▸ TASK
Check each line of the entries below for the word "when", and copy the lines that have it.

▸ TASK MATERIAL
##############################
Definition published_size (ms : list Modification) : Z :=
  foldr (fun m acc => if mod_published m then mod_size m + acc else acc) 0 ms.
Definition all_sizes (ms : list Modification) : Z := foldr (fun m acc => mod_size m + acc) 0 ms.

(** Between modifications the two totals agree and are covered by what was paid. *)
Definition idle (c : ModifyOpinionController) : Prop :=
  controller_ok c /\
  m_uploads (oc_notApprovedCumulativeUploads c) = m_uploads (oc_approvedCumulativeUploads c) /\
  total (m_uploads (oc_approvedCumulativeUploads c)) <= oc_approvedExpectedCumulativeDownload c.

Lemma run_modification_idle m c :
  idle c -> modification_ok (oc_clientKey c) m ->
  oc_approvedExpectedCumulativeDownload c + mod_size m < two64 ->
  exists c', run_modification m c = Ret c' /\ idle c' /\ oc_clientKey c' = oc_clientKey c /\
    oc_approvedExpectedCumulativeDownload c' =
      oc_approvedExpectedCumulativeDownload c + (if mod_published m then mod_size m else 0) /\
    if mod_published m
    then total (m_uploads (oc_approvedCumulativeUploads c')) = oc_approvedExpectedCumulativeDownload c' /\
         approvedModificationId c' = mod_id m
    else oc_approvedCumulativeUploads c' = oc_approvedCumulativeUploads c.
Proof.
  intros (Hc & Heq & Hle) (Hs & Ht & Hm) Hlt. unfold run_modification.
  destruct Hc as (Ha & Hn & HE) eqn:EHc. clear EHc.
  destruct (update_shares (mod_id m) (mod_replicators m) (mod_size m) (mod_traffic m) c)
    as (new & -> & Hok & Htot & _ & _); [done | done | lia | lia | rewrite Heq; lia | done |].
  cbn [mbind outcome_bind]. destruct (mod_published m).
  - unfold approveCumulativeUploads. cbn. rewrite Z.eqb_refl. cbn [guard_assert].
    rewrite accumulate_total by (done || lia). cbn [mbind outcome_bind]. rewrite Z.max_r by lia.
    eexists. split; [done|]. split; [|split_and!; try done; cbn; lia].
    split; [|split; [done | cbn; lia]]. split_and!; cbn; [done | done | lia].
  - eexists. split; [done|]. split_and!; try done. cbn. lia.
Qed.

(** C26: over any sequence of modifications, each published or cancelled, no
    assertion fails; the expected download grows by the sizes of the published
    ones only; once one is published the approved totals add up exactly to it and
    carry the id of the last published one; a run of cancellations leaves the
    approved totals as they were. *)
Theorem cumulative_accounting ms c :
  idle c -> Forall (modification_ok (oc_clientKey c)) ms ->
  oc_approvedExpectedCumulativeDownload c + all_sizes ms < two64 ->
  exists c', run_modifications ms c = Ret c' /\ idle c' /\
    oc_approvedExpectedCumulativeDownload c' =
      oc_approvedExpectedCumulativeDownload c + published_size ms /\
    match last (filter (fun m => mod_published m = true) ms) with
    | Some m => total (m_uploads (oc_approvedCumulativeUploads c')) =
                  oc_approvedExpectedCumulativeDownload c' /\ approvedModificationId c' = mod_id m
    | None => oc_approvedCumulativeUploads c' = oc_approvedCumulativeUploads c
    end.
Proof.
  intros Hidle Hms Hlt. revert c Hidle Hms Hlt.
  induction ms as [|m ms IH]; intros c Hidle Hms Hlt; cbn [run_modifications].
  { exists c. split_and!; try done. cbn. lia. }
  apply Forall_cons in Hms as [Hm Hms].
  change (all_sizes (m :: ms)) with (mod_size m + all_sizes ms) in Hlt.
  assert (0 <= all_sizes ms) as Hnn.
  { clear -Hms. induction Hms as [|x l Hx _ IH]; [done|]. destruct Hx as [Hx _].
    change (0 <= mod_size x + all_sizes l). lia. }
  destruct (run_modification_idle m c Hidle Hm ltac:(lia)) as (c1 & -> & Hi1 & Hk1 & HE1 & Hp1).
  destruct Hm as [Hpos _].
  destruct (IH c1 Hi1) as (c2 & Hr & Hi2 & HE2 & Hp2).
  { by rewrite Hk1. }
  { rewrite HE1. destruct (mod_published m); lia. }
  cbn [mbind outcome_bind]. rewrite Hr. exists c2. split; [done|]. split; [done|]. split.
  - rewrite HE2, HE1. change (published_size (m :: ms)) with
      (if mod_published m then mod_size m + published_size ms else published_size ms).
    destruct (mod_published m); lia.
  - rewrite filter_cons. destruct (mod_published m) eqn:Hpub.
    + rewrite decide_True by done. destruct (filter _ ms) as [|x l] eqn:Ef.
      * cbn. cbn in Hp2. destruct Hp1 as [Hp1 Hid].
        assert (published_size ms = 0) as Hps.
        { clear -Ef. induction ms as [|y ms IH]; [done|]. rewrite filter_cons in Ef.
          case_decide as Hy; [done|]. cbn. destruct (mod_published y); [done|]. by apply IH. }
        unfold approvedModificationId in *. rewrite Hp2, Hp1. split; [lia | done].
      * change (last (m :: x :: l)) with (last (x :: l)). destruct (last (x :: l)) eqn:El; [exact Hp2|].
        by apply last_None in El.
    + rewrite decide_False by done. destruct (last _); [done|]. congruence.
Qed.

End Controller.

(** ** Witnesses *)

Definition sampleTraffic : gmap Z ModifyTraffic :=
  <[5 := mkTraffic 70 0]> {[2 := mkTraffic 50 0]}.

Definition sampleController : ModifyOpinionController :=
  mkController 5 0 (mkCumulative 0 ∅) (mkCumulative 0 ∅).

Lemma sampleTraffic_ok : traffic_ok sampleTraffic.
Proof. apply map_Forall_insert_2; [discriminate|]. apply map_Forall_singleton. discriminate. Qed.

Lemma sampleController_idle : idle sampleController.
Proof.
  assert (uploads_ok ∅) as H by exact (map_Forall_empty _).
  split; [split; [exact H | split; [exact H | discriminate]]|]. split; [reflexivity | discriminate].
Qed.

Lemma updateCumulativeUploads_spec_witness : exists c' layout,
  updateCumulativeUploads (fun z => z) 11 [2; 3] 1000 sampleTraffic sampleController =
    Ret ([SaveNotApproved (oc_notApprovedCumulativeUploads c')], ∅, c') /\
  fillOpinion [] c' = Ret layout /\ layout = [(2, 416); (3, 0); (5, 584)] /\
  foldr Z.add 0 (map snd layout) = 1000.
Proof.
  destruct (updateCumulativeUploads_spec (fun z => z) (fun z _ => eq_refl) 11 [2; 3] 1000 sampleTraffic
    sampleController) as (w & c' & l & H1 & -> & H2 & _ & _ & H3 & _);
    [apply sampleController_idle | apply sampleTraffic_ok | discriminate | split; reflexivity | discriminate
    | reflexivity |].
  exists c', l. split; [exact H1|]. split; [exact H2|]. split; [|exact H3].
  assert (Ret c' = ('(_, _, c0) ← updateCumulativeUploads (fun z => z) 11 [2; 3] 1000 sampleTraffic
    sampleController; Ret c0)) as E by (rewrite H1; reflexivity).
  vm_compute in E. injection E as ->. vm_compute in H2. injection H2 as <-. reflexivity.
Defined.

Lemma cumulative_accounting_witness : exists c',
  run_modifications (fun z => z) [mkModification 11 [2; 3] 1000 sampleTraffic true;
    mkModification 12 [2; 3] 500 ∅ false; mkModification 13 [2] 200 sampleTraffic true] sampleController = Ret c' /\
  oc_approvedExpectedCumulativeDownload c' = 1200 /\ approvedModificationId c' = 13.
Proof.
  destruct (cumulative_accounting (fun z => z) (fun z _ => eq_refl)
    [mkModification 11 [2; 3] 1000 sampleTraffic true;
     mkModification 12 [2; 3] 500 ∅ false; mkModification 13 [2] 200 sampleTraffic true]
    sampleController) as (c' & H1 & _ & H2 & H3).
  - apply sampleController_idle.
  - repeat constructor; cbn; try apply sampleTraffic_ok; try apply map_Forall_empty; reflexivity.
  - reflexivity.
  - exists c'. split; [exact H1|]. split; [exact H2 | apply H3].
Defined.
(* ===== verification/ModifyApprovalSpec.v ===== *)
(** * Properties of the approval of modifications

    The events of a modification task in any order and number: the messages and
    notifications of the outside, and the callbacks that the state enables.  The
    theorems are about every run of them. *)

From S2P Require Import Prelude ModifyOpinion ModifyApproval.

(** ** Runs *)

Inductive ModifyEvent :=
  | ActionListDownloaded
  | SandboxCalculated (rootHash : Z)                             (* background *)
  | CompletedWithError (status : ModificationStatus) (driveRootHash : Z)
  | UploadsUpdated (sizes : Z * Z * Z) (controller : ModifyOpinionController)
  | OpinionCreated
  | ShareTimer
  | OpinionTimer
  | OpinionReceived (info : ApprovalTransactionInfo)
  | ApprovalPublished (tx : PublishedApproval)
  | ApprovalFailed (hash : Z)
  | CancelModify (hash : Z)
  | CloseDrive
  | Terminate.

Definition newTask (transactionHash maxDataSize : Z) : ModifyTask :=
  mkTask transactionHash maxDataSize None SUCCESS None true false false false noCollected.

Definition drop_result {A B C} (m : Outcome (A * B * C)) : Outcome (B * C) :=
  '(_, b, c) ← m; Ret (b, c).

Section Runs.
  Context (dp : DriveParams) (sign : Z -> ModificationStatus -> Z * Z * Z -> list (Z * Z) -> Z).

(** One event.  The opinion is made once, after the sandbox or the error, and
    [myOpinionIsCreated] follows it once; a timer that is not armed does not
    expire. *)
Definition modify_step (ev : ModifyEvent) (t : ModifyTask) : Outcome (list TaskOutput * ModifyTask) :=
  match ev with
  | ActionListDownloaded => Ret ([], ModifyDriveTask.actionListDownloaded t)
  | SandboxCalculated h => Ret ([], if mt_myOpinion t then t else set_rootHash h t)
  | CompletedWithError st h =>
      if mt_myOpinion t then Ret ([], t)
      else t' ← ModifyDriveTask.modifyIsCompletedWithError st h t; Ret ([], t')
  | UploadsUpdated sizes controller =>
      match mt_myOpinion t, mt_sandboxRootHash t with
      | None, Some _ => onCumulativeUploadsUpdated dp sign sizes controller t
      | _, _ => Ret ([], t)
      end
  | OpinionCreated =>
      if bool_decide (is_Some (mt_myOpinion t)) && negb (mt_sandboxCalculated t)
      then myOpinionIsCreated dp t else Ret ([], t)
  | ShareTimer =>
      match co_shareTimer (mt_collected t) with Pending => shareMyOpinion dp t | _ => Ret ([], t) end
  | OpinionTimer => opinionTimerFires dp t
  | OpinionReceived info => drop_result (ModifyDriveTask.processedModifyOpinion dp info t)
  | ApprovalPublished tx => drop_result (ModifyDriveTask.onApprovalTxPublished dp tx t)
  | ApprovalFailed h => Ret (ModifyDriveTask.onApprovalTxFailed h t)
  | CancelModify h => drop_result (Ret (shouldCancelModify dp (ModifyDriveTask.txReceived t) h t))
  | CloseDrive => Ret (onDriveClose dp (ModifyDriveTask.txReceived t) t)
  | Terminate => Ret (ModifyDriveTask.terminate dp t)
  end.

Fixpoint modify_run (evs : list ModifyEvent) (t : ModifyTask) : Outcome (list TaskOutput * ModifyTask) :=
  match evs with
  | [] => Ret ([], t)
  | ev :: evs' =>
      '(out1, t1) ← modify_step ev t;
      '(out2, t2) ← modify_run evs' t1;
      Ret (out1 ++ out2, t2)
  end.

Lemma modify_run_cons_inv ev evs t out t' :
  modify_run (ev :: evs) t = Ret (out, t') ->
  exists out1 t1 out2, modify_step ev t = Ret (out1, t1) /\ modify_run evs t1 = Ret (out2, t') /\
    out = out1 ++ out2.
Proof.
  cbn. intros H. apply bind_ret_inv in H as ([out1 t1] & H1 & H).
  apply bind_ret_inv in H as ([out2 t2] & H2 & [= <- <-]). by exists out1, t1, out2.
Qed.

(** ** The approval protocol

    The part of a task that decides about the transaction, and its steps: every
    event of a task is one of them ([step_protocol]). *)

Record Core := mkCore { k_collected : Collected; k_mine : option ApprovalTransactionInfo; k_calculated : bool }.
(* ===== verification/ModifyDriveSpec.v ===== *)
(** * Properties of a client's modification

    The downloads: they end, they stay within the paid size, and when they succeed
    every file of the action list is there.  The actions: what each does to the file
    structure, and that no list of them stops the replicator, but for a move over an
    ancestor. *)

From S2P Require Import Prelude OrderedMap FsPath FsStatistics FsTree FsTreeFacts FsTreeSpec FsTreeLinks ModifyApproval ActionList ModifyDrive.

(** ** The missing files *)

(** The next file to download, and what was skipped before it. *)
Lemma nextMissing_spec missed torrents file rest :
  nextMissing missed torrents = Ret (file, rest) ->
  exists skipped, Forall (fun h => is_Some (torrents !! h)) skipped /\
  match file with
  | Some h => missed = skipped ++ h :: rest /\ torrents !! h = None /\ h <> 0
  | None => missed = skipped /\ rest = []
  end.
Proof.
  revert file rest. induction missed as [|h missed IH]; intros file rest; cbn [nextMissing].
  { intros [= <- <-]. by exists []. }
  destruct (torrents !! h) as [info|] eqn:Hh.
  - intros [_ H]%guard_assert_inv. destruct (IH _ _ H) as (sk & Hsk & Hf).
    exists (h :: sk). split; [by constructor; eauto|]. destruct file; naive_solver.
  - destruct (h =? 0) eqn:Hz; [done|]. intros [= <- <-]. exists []. split; [constructor|].
    split_and!; [done|done|lia].
Qed.

(** What is in the session has a handle, and the files have names. *)
Definition valid_handles (torrents : TorrentMap) : Prop :=
  forall h info, torrents !! h = Some info -> m_ltHandle_valid info = true.

Lemma nextMissing_total missed torrents :
  valid_handles torrents -> Forall (fun h => h <> 0) missed ->
  exists file rest, nextMissing missed torrents = Ret (file, rest).
Proof.
  intros Hv. induction 1 as [|h missed Hh _ IH]; [by do 2 eexists|]. cbn.
  destruct (torrents !! h) as [info|] eqn:E.
  - by rewrite (Hv _ _ E).
  - rewrite (proj2 (Z.eqb_neq h 0) Hh). by do 2 eexists.
Qed.

Lemma elem_of_set_insert h l x : x ∈ set_insert h l <-> x = h \/ x ∈ l.
Proof.
  induction l as [|y l IH]; cbn; [by rewrite list_elem_of_singleton, elem_of_nil; naive_solver|].
  destruct (h <? y); [by rewrite !elem_of_cons|]. destruct (h =? y) eqn:E.
  - apply Z.eqb_eq in E as ->. rewrite !elem_of_cons. naive_solver.
  - rewrite !elem_of_cons, IH. naive_solver.
Qed.

(** The hash that an upload names. *)
Definition uploads (l : list Action) (h : Z) : Prop :=
  exists a, a ∈ l /\ m_isInvalid a = false /\ m_actionId a = upload /\ stringToByteArray (m_param1 a) = Some h.

Lemma missedFiles_spec l missed missed' x :
  missedFiles l missed = Ret missed' -> x ∈ missed' <-> x ∈ missed \/ uploads l x.
Proof.
  revert missed. induction l as [|a l IH]; intros missed; cbn [missedFiles].
  { intros [= ->]. split; [by left|]. intros [|(a & Ha & _)]; [done|]. by apply elem_of_nil in Ha. }
  assert (m_isInvalid a = true \/ m_actionId a <> upload -> uploads (a :: l) x <-> uploads l x) as Hskip.
  { intros Hs. split.
    - intros (b & [->|Hb]%elem_of_cons & H1 & H2 & H3); [destruct Hs; congruence|]. by exists b.
    - intros (b & Hb & H). exists b. split; [by right|done]. }
  destruct (m_isInvalid a) eqn:Hi; [intros H; rewrite (IH _ H), Hskip by auto; done|].
  destruct (m_actionId a) eqn:Ha; try (intros H; rewrite (IH _ H), Hskip by (right; congruence); done).
  destruct (stringToByteArray (m_param1 a)) as [h|] eqn:Hh; [|done].
  intros H. rewrite (IH _ H), elem_of_set_insert. split.
  - intros [[->|Hx]|(b & Hb & Hr)]; [|by left|].
    + right. exists a. split; [by left|done].
    + right. exists b. split; [by right|done].
  - intros [Hx|(b & [->|Hb]%elem_of_cons & H1 & H2 & H3)]; [auto| |].
    + left. left. congruence.
    + right. by exists b.
Qed.
(** [processedVerificationOpinion]; the result is its boolean. *)
Definition processedVerificationOpinion (info : VerifyApprovalTxInfo) (t : VerificationTask)
    : Outcome (bool * VerificationTask) :=
  match va_opinions info with
  | [] => Stop UndefinedBehaviour
  | [o] =>
      if decide (vr_tx request <> va_tx info) then Ret (false, t)
      else if decide (vr_shardId request <> va_shardId info) then Ret (true, t)
      else if decide (vo_publicKey o ∉ vr_replicators request) then Ret (true, t)
      else if decide (length (vo_opinions o) <> length (vr_replicators request)) then Ret (true, t)
      else
        let t1 := match vt_approvalTxInfo t with None => set_approvalTxInfo (Some info) t | Some _ => t end in
        match vt_approvalTxInfo t1 with
        | None => Stop UndefinedBehaviour
        | Some tx =>
            guard_assert (bool_decide (va_tx tx = va_tx info))
              (if decide (vo_publicKey o ∈ map vo_publicKey (va_opinions tx)) then Ret (true, t1)
               else
                 let opinions := va_opinions tx ++ [o] in
                 let t2 := set_approvalTxInfo
                             (Some (mkVerifyApprovalTxInfo (va_tx tx) (va_driveKey tx) (va_shardId tx) opinions)) t1 in
                 if bool_decide (is_Some (vt_myOpinion t2)) &&
                    Nat.ltb (length (vr_replicators request) * 2 / 3) (length opinions) then
                   if negb (timer_bool (vt_verifyOpinionTimer t2)) && session
                   then Ret (true, set_opinionTimer Pending t2)
                   else Ret (true, t2)
                 else Ret (true, t2))
        end
  | _ => Stop AssertFailure
  end.

(** [shareVerifyCode] and [shareVerifyOpinion]; also the callbacks of their timers. *)
Definition shareVerifyCode (t : VerificationTask) : Outcome (list VerifyOutput * VerificationTask) :=
  match vt_myCodeInfo t with
  | None => Stop AssertFailure
  | Some info =>
      Ret (map (fun k => SendCode k info) (filter (fun k => k <> replicatorKey) (vr_replicators request)),
           if session then set_shareCodeTimer Pending t else t)
  end.
(** The verification code of a replicator gives those of all the others.
    For a tree and the sizes of its files there is a number of circular shifts
    such that, whatever the contents, the codes of two replicators differ by the
    shifted difference of their start values, which are public.  So codes
    coincide only when start values do, but a code received from another
    replicator is enough to compute one's own without the files. *)
Lemma code_from_another sizes fsTree tx replicators :
  exists inits n, initCodes tx replicators = Ret inits /\
  forall content codes, (forall h, length <$> content h = sizes h) ->
  (forall h bytes, content h = Some bytes -> bytes_ok bytes) ->
  verify content tx replicators fsTree = Ret codes -> length codes = length replicators /\
    forall i j ci cj ki kj, codes !! i = Some ci -> codes !! j = Some cj ->
      inits !! i = Some ki -> inits !! j = Some kj ->
      cj = Z.lxor ci (shifts n (Z.lxor ki kj)) /\ (ci = cj <-> ki = kj).
Proof.
  destruct (initCodes_ok tx replicators) as (inits & Hin & Hf & Hl).
  exists inits, (tree_shifts sizes fsTree). split; [done|]. intros content codes Hs Hok.
  destruct (calculate_affine content sizes fsTree Hs Hok) as (X & HX & Hcalc).
  unfold verify. rewrite Hin. cbn. intros ->%Hcalc; [|done].
  split; [by rewrite length_map|]. intros i j ci cj ki kj Hi Hj Hki Hkj.
  change (map ?f ?l) with (f <$> l) in *. rewrite list_lookup_fmap in Hi, Hj. rewrite Hki in Hi. rewrite Hkj in Hj.
  cbn in Hi, Hj. injection Hi as <-. injection Hj as <-.
  rewrite Forall_lookup in Hf. pose proof (Hf _ _ Hki) as Hui. pose proof (Hf _ _ Hkj) as Huj. split.
  - rewrite shifts_lxor by done. rewrite Z.lxor_assoc. f_equal.
    by rewrite <- Z.lxor_assoc, Z.lxor_nilpotent, Z.lxor_0_l.
  - split; [|congruence]. intros E. apply (shifts_inj (tree_shifts sizes fsTree)); [done..|].
    assert (forall y, Z.lxor X (Z.lxor X y) = y) as Hx by (intros y; by rewrite <- Z.lxor_assoc, Z.lxor_nilpotent).
    by rewrite <- (Hx (shifts _ ki)), E, Hx.
Qed.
##############################
▸ THE ANSWER
    The downloads: they end, they stay within the paid size, and when they succeed
    coincide only when start values do, but a code received from another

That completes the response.